Definition owned (id svc priority : Z) (p : promise) : Prop :=
  p_id p = id ∧ p_svcId p = svc ∧ p_priority p = priority ∧ p_hasSuspended p = Some true.
Inductive minv (id svc priority : Z) (b0 : body) : mconfig → Prop :=
  | minv_waiting p b :
      p_state p = value_not_ready_consumer_active → p_finished p = false → owned id svc priority p → result_of b = result_of b0 →
      minv id svc priority b0 (mkM (Some p) (PWaiting b) true [] None)
  | minv_suspended p b e :
      p_state p = value_ready_producer_suspended → p_finished p = false → owned id svc priority p → result_of b = result_of b0 →
      its_event id svc priority e → minv id svc priority b0 (mkM (Some p) (PSuspended b) true [e] None)
  | minv_final p e :
      p_state p = value_ready_producer_suspended → p_finished p = true → p_currentValue p = Some (result_of b0) →
      its_event id svc priority e → minv id svc priority b0 (mkM (Some p) PFinal true [e] None)
  | minv_gone q : (length q <= 1)%nat → minv id svc priority b0 (mkM None PDestroyed false q (Some (result_of b0))).

Definition mmeasure (σ : mconfig) : nat :=
  match m_producer σ with
  | PWaiting b | PSuspended b => 2 * body_size b
  | PFinal => 1
  | _ => length (m_queue σ)
  end.

(** The producer runs on behalf of nobody. *)
Lemma yield_alone_suspends k p : p_state p = value_not_ready_consumer_active →
  ∃ p', yield_alone k p = Done (Some p', suspended_at k) ∧ p_state p' = value_ready_producer_suspended ∧ p_finished p' = p_finished p ∧
    p_currentValue p' = p_currentValue p ∧ p_id p' = p_id p ∧ p_svcId p' = p_svcId p ∧ p_priority p' = p_priority p ∧
    (p_hasSuspended p = Some true → p_hasSuspended p' = Some true).
Proof.
  intros Hst. unfold yield_alone, internal_yield_value. rewrite Hst. decide_states. cbn [yield_await_ready]. rewrite Hst.
  unfold yield_await_ready, yield_await_suspend. decide_states. destruct (engage_fields p) as (-> & _). rewrite Hst. decide_states.
  eexists. split; [done|]. unfold engage. destruct (p_hasSuspended p) eqn:Eh; cbn; destruct (p_finished p) eqn:Ef; cbn; rewrite ?Eh, ?Ef;
    repeat split; congruence.
Qed.
(** The three ways in which a producer stops to run. *)
Lemma run_alone_cases kind b p : p_state p = value_not_ready_consumer_active → p_finished p = false →
  (∃ k, b = Wait k ∧ run_alone kind b p = Done (Some p, PWaiting k, [])) ∨
  ∃ v kb p' pushed, b = match kb with Some k => Yield v k | None => Ret v end ∧
    run_alone kind b p = Done (Some p', suspended_at kb, pushed) ∧ p_state p' = value_ready_producer_suspended ∧
    p_finished p' = is_final kb ∧ p_currentValue p' = Some v ∧ p_id p' = p_id p ∧ p_svcId p' = p_svcId p ∧ p_priority p' = p_priority p ∧
    (p_hasSuspended p = Some true → p_hasSuspended p' = Some true) ∧
    pushed = match kb with Some _ => snd (yield_value v p) | None => snd (return_value kind v p) end.
Proof.
  intros Hst Hf. destruct b as [v|v k|k]; [right|right|left; by exists k].
  - set (p1 := fst (return_value kind v p)). destruct (set_finished p1) as [p2|] eqn:E; [|done].
    destruct (yield_alone_suspends None p2) as (p3 & E3 & H1 & H2 & H3 & H4 & H5 & H6 & H7).
    { unfold set_finished in E. simpl in E. by simplify_eq. }
    exists v, None, p3, (snd (return_value kind v p)). unfold run_alone. cbn [return_value fst snd].
    change (set_currentValue v p) with p1. rewrite E, E3. unfold set_finished in E. simpl in E. simplify_eq. by repeat split.
  - destruct (yield_alone_suspends (Some k) (fst (yield_value v p))) as (p3 & E3 & H1 & H2 & H3 & H4 & H5 & H6 & H7); [done|].
    exists v, (Some k), p3, (snd (yield_value v p)). unfold run_alone. cbn [yield_value fst snd] in *. rewrite E3. repeat split; simpl in *; try done; congruence.
Qed.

- [Brief]
Looking at the material above, say how many of its lines hold the word "split", giving only the number.

- [Answer]
4